Setting up a general cichlid tank
Many cichlid tanks are a mixture of cichlids from all over the world, so here are some general tips on accommodating a cichlid menagerie. Most cichlids are territorial, and most cichlids dig, so provide a deep layer substrate with grains small enough to fit inside the cichlid’s mouths.
Put rocks and wood in first, then gravel, so that when they dig they won’t undermine any rockwork. Try to provide at least one cave per cichlid as this ensures space for subdominant males or harassed females space to getaway.
Provide lots of hiding places in different areas, of different sizes and from different materials, so that each cichlid can choose its own place to take cover or to breed in. Most cichlids are not live plant-friendly so use artificial plants instead.

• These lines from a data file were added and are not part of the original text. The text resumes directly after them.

Lemma free_priority_spec filters hook :
  match free_priority filters hook with
  | Some priority =>
      TC_PRIORITY_FIRST <= priority <= TC_PRIORITY_LAST ∧ unoccupied filters hook priority ∧
      ∀ smaller, TC_PRIORITY_FIRST <= smaller < priority → ¬ unoccupied filters hook smaller
  | None => ∀ priority, TC_PRIORITY_FIRST <= priority <= TC_PRIORITY_LAST → ¬ unoccupied filters hook priority
  end.
Proof.
  unfold free_priority, tc_priorities, TC_PRIORITY_FIRST, TC_PRIORITY_LAST. cbn [Z.sub Z.add].
  assert (∀ n first,
    match List.find (λ candidate, negb (existsb (at_priority hook candidate) filters)) (seqZ first (Z.of_nat n)) with
    | Some priority => first <= priority < first + Z.of_nat n ∧ unoccupied filters hook priority ∧
                       ∀ smaller, first <= smaller < priority → ¬ unoccupied filters hook smaller
    | None => ∀ priority, first <= priority < first + Z.of_nat n → ¬ unoccupied filters hook priority
    end) as Hall.
  { induction n as [|n IH]; intros first; [rewrite seqZ_nil by lia; cbn; intros; lia|].
    rewrite seqZ_cons, Nat2Z.inj_succ, Z.pred_succ by lia. cbn [List.find].
    destruct (existsb _ filters) eqn:Hocc; cbn [negb].
    - specialize (IH (Z.succ first)).
      assert (¬ unoccupied filters hook first) by (rewrite <-unoccupied_spec; congruence).
      assert (∀ z, first <= z → z = first ∨ Z.succ first <= z) as Hsplit by (intros; lia).
      destruct (List.find _ _) as [found|].
      + destruct IH as (? & ? & IH). repeat split; [lia..|done|].
        intros smaller [Hlo Hhi]. destruct (Hsplit smaller Hlo) as [->|]; [done|]. apply IH. lia.
      + intros found [Hlo Hhi]. destruct (Hsplit found Hlo) as [->|]; [done|]. apply IH. lia.
    - apply unoccupied_spec in Hocc. repeat split; [lia..|done|]. intros; lia. }
  specialize (Hall 100%nat 49600). cbn [Z.of_nat Pos.of_succ_nat Pos.succ] in Hall.
  destruct (List.find _ _); [|intros; apply Hall; lia].
  destruct Hall as (? & ? & ?). repeat split; [lia..|done|done].
Qed.

Lemma has_unknown_false inventory :
  has_unknown inventory = false ↔
  ti_clsact inventory ≠ ClsactUnknown ∧ Forall (λ slot, is_unknown slot = false) (ti_filters inventory).
Proof.
  unfold has_unknown. rewrite orb_false_iff, bool_decide_eq_false, Forall_forall.
  rewrite <-not_true_iff_false, existsb_exists. setoid_rewrite <-not_true_iff_false.
  setoid_rewrite list_elem_of_In. naive_solver.
Qed.

(** What the interface must look like for each verdict. *)
Definition classified (inventory : TcInventory) (hook : TcHook) (owned : option OwnedTc)
    (state : TcState) : Prop :=
  match state with
  | TcEmpty priority clsact_present =>
      has_unknown inventory = false ∧
      (clsact_present = true ↔ ti_clsact inventory = ClsactPresent) ∧
      (clsact_present = false → ti_filters inventory = []) ∧
      TC_PRIORITY_FIRST <= priority <= TC_PRIORITY_LAST ∧
      unoccupied (ti_filters inventory) hook priority ∧
      ∀ slot, slot ∈ ti_filters inventory → slot_hook slot = hook →
              slot_handle slot ≠ Some (tc_handle_for hook)
  | TcOwned =>
      ti_clsact inventory = ClsactPresent ∧
      ∃ record, owned = Some record ∧ SlotBpf (tc_identity record) ∈ ti_filters inventory ∧
                ot_hook record = hook ∧ ot_handle record = tc_handle_for hook
  | TcForeign => ti_clsact inventory = ClsactPresent ∧ ti_filters inventory ≠ []
  | TcUnknown =>
      has_unknown inventory = true ∨ (ti_clsact inventory = ClsactAbsent ∧ ti_filters inventory ≠ [])
  end.

Lemma present_of_filters inventory slot :
  has_unknown inventory = false →
  (bool_decide (ti_clsact inventory = ClsactAbsent) && negb (bool_decide (ti_filters inventory = [])))%bool = false →
  slot ∈ ti_filters inventory → ti_clsact inventory = ClsactPresent.
Proof.
  intros [Hcl _]%has_unknown_false Habs Hin. destruct (ti_clsact inventory); [|done|done].
  destruct (ti_filters inventory); [by apply not_elem_of_nil in Hin|done].
Qed.

Lemma classify_spec inventory hook owned :
  classified inventory hook owned (tc_classify_inventory inventory hook owned).
Proof.
  unfold tc_classify_inventory. destruct (has_unknown inventory) eqn:Hu; cbn [orb]; [by left|].
  destruct (bool_decide _ && _)%bool eqn:Ha.
  { apply andb_true_iff in Ha as [?%bool_decide_eq_true Hf%negb_true_iff%bool_decide_eq_false]. by right. }
  destruct (List.filter _ _) as [|slot reserved] eqn:Hres.
  - assert (∀ slot, slot ∈ ti_filters inventory → slot_hook slot = hook →
                    slot_handle slot ≠ Some (tc_handle_for hook)) as Hfree.
    { intros slot Hin Hhook Hhandle. assert (In slot []) as []. rewrite <-Hres. apply filter_In.
      rewrite <-list_elem_of_In, in_reserved_true. done. }
    pose proof (free_priority_spec (ti_filters inventory) hook) as Hfp.
    destruct (free_priority _ _) as [priority|]; cbn [classified].
    + destruct Hfp as ([? ?] & ? & _). rewrite bool_decide_eq_true, bool_decide_eq_false.
      split_and!; try done. intros Hnp. destruct (ti_filters inventory) as [|slot rest] eqn:Hfs; [done|].
      destruct Hnp. apply (present_of_filters _ slot); [done| |rewrite Hfs; set_solver].
      rewrite Hfs. done.
    + assert (ti_filters inventory ≠ []) as Hne.
      { intros Hnil. apply (Hfp TC_PRIORITY_FIRST); [unfold TC_PRIORITY_FIRST, TC_PRIORITY_LAST; lia|].
        rewrite Hnil. intros slot Hin. by apply not_elem_of_nil in Hin. }
      split; [|done]. destruct (ti_filters inventory) as [|slot rest] eqn:Hfs; [done|].
      apply (present_of_filters _ slot); [done|rewrite Hfs; done|rewrite Hfs; set_solver].
  - assert (In slot (List.filter (in_reserved hook) (ti_filters inventory))) as Hin by (rewrite Hres; by left).
    apply filter_In in Hin as [Hin%list_elem_of_In Hr%in_reserved_true].
    pose proof (present_of_filters _ slot Hu Ha Hin) as Hp.
    assert (ti_filters inventory ≠ []) by (intros Hnil; rewrite Hnil in Hin; by apply not_elem_of_nil in Hin).
    destruct slot as [identity| |]; [|done|done]. destruct reserved as [|]; [|done].
    destruct owned as [record|]; [|done]. destruct (tc_matches record identity) eqn:Hm; [|done].
    apply bool_decide_eq_true in Hm as <-. destruct Hr as [Hhook Hhandle]. cbn in Hhook, Hhandle.
    split; [done|]. exists record. by simplify_eq.
Qed.

(** ** What the adapter changes

    A contract that leaves every other actor free: the calls that were made and
    their answers, in order, and of them the changes that were reported as made.
    Nothing is assumed of what a query answers, and a change that took effect
    although the call for it failed is not among the changes. *)
Inductive TcMutation : Type :=
| ClsactAdded (ifindex : Z)
| FilterAdded (ifindex : Z) (hook : TcHook) (priority handle fd : Z)
| FilterRemoved (identity : TcKernelIdentity)
| ClsactRemoved (ifindex : Z).

#[export] Instance TcMutation_eq_dec : EqDecision TcMutation.
Proof. solve_decision. Defined.

Inductive TcEvent : Type :=
| Queried (ifindex : Z) (answer : result TcIoError TcInventory)
| Asked (change : TcMutation) (answer : result TcIoError unit).

Definition made (event : TcEvent) : option TcMutation :=
  match event with Asked change (Ok _) => Some change | _ => None end.

Definition traces {W A} (trace : W → list TcEvent) (w : W) (out : W * result TcIoError A)
    (event : result TcIoError A → TcEvent) : Prop :=
  trace out.1 = trace w ++ [event out.2].

Class TcIoSpec (W : Type) `{TcIo W} : Type := {
  tc_trace : W → list TcEvent;
  query_traced w ifindex : traces tc_trace w (tc_query w ifindex) (Queried ifindex);
  clsact_traced w ifindex : traces tc_trace w (ensure_clsact_exclusive w ifindex) (Asked (ClsactAdded ifindex));
  attach_traced w ifindex hook priority handle fd :
    traces tc_trace w (attach_exclusive w ifindex hook priority handle fd)
      (Asked (FilterAdded ifindex hook priority handle fd));
  detach_traced w identity : traces tc_trace w (detach_exact_filter w identity) (Asked (FilterRemoved identity));
  remove_traced w ifindex : traces tc_trace w (remove_clsact_if_empty_exact w ifindex) (Asked (ClsactRemoved ifindex));
}.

Cichlids are messy, especially large cichlids, so always use powerful filtration, do regular water changes, and use the largest aquarium you can accommodate. Length and width are more important to territorial cichlids than tank height.
The fewer species and individuals you have in a mixed cichlid tank the better. If you require tank mates opt for tough Synodontis catfish or armoured sucker mouthed plecos. Dither fish are a better choice for mixed cichlid tanks than adding more cichlids, so opt for robust Silver dollars or Spanner barbs, which are less likely to cause aggression.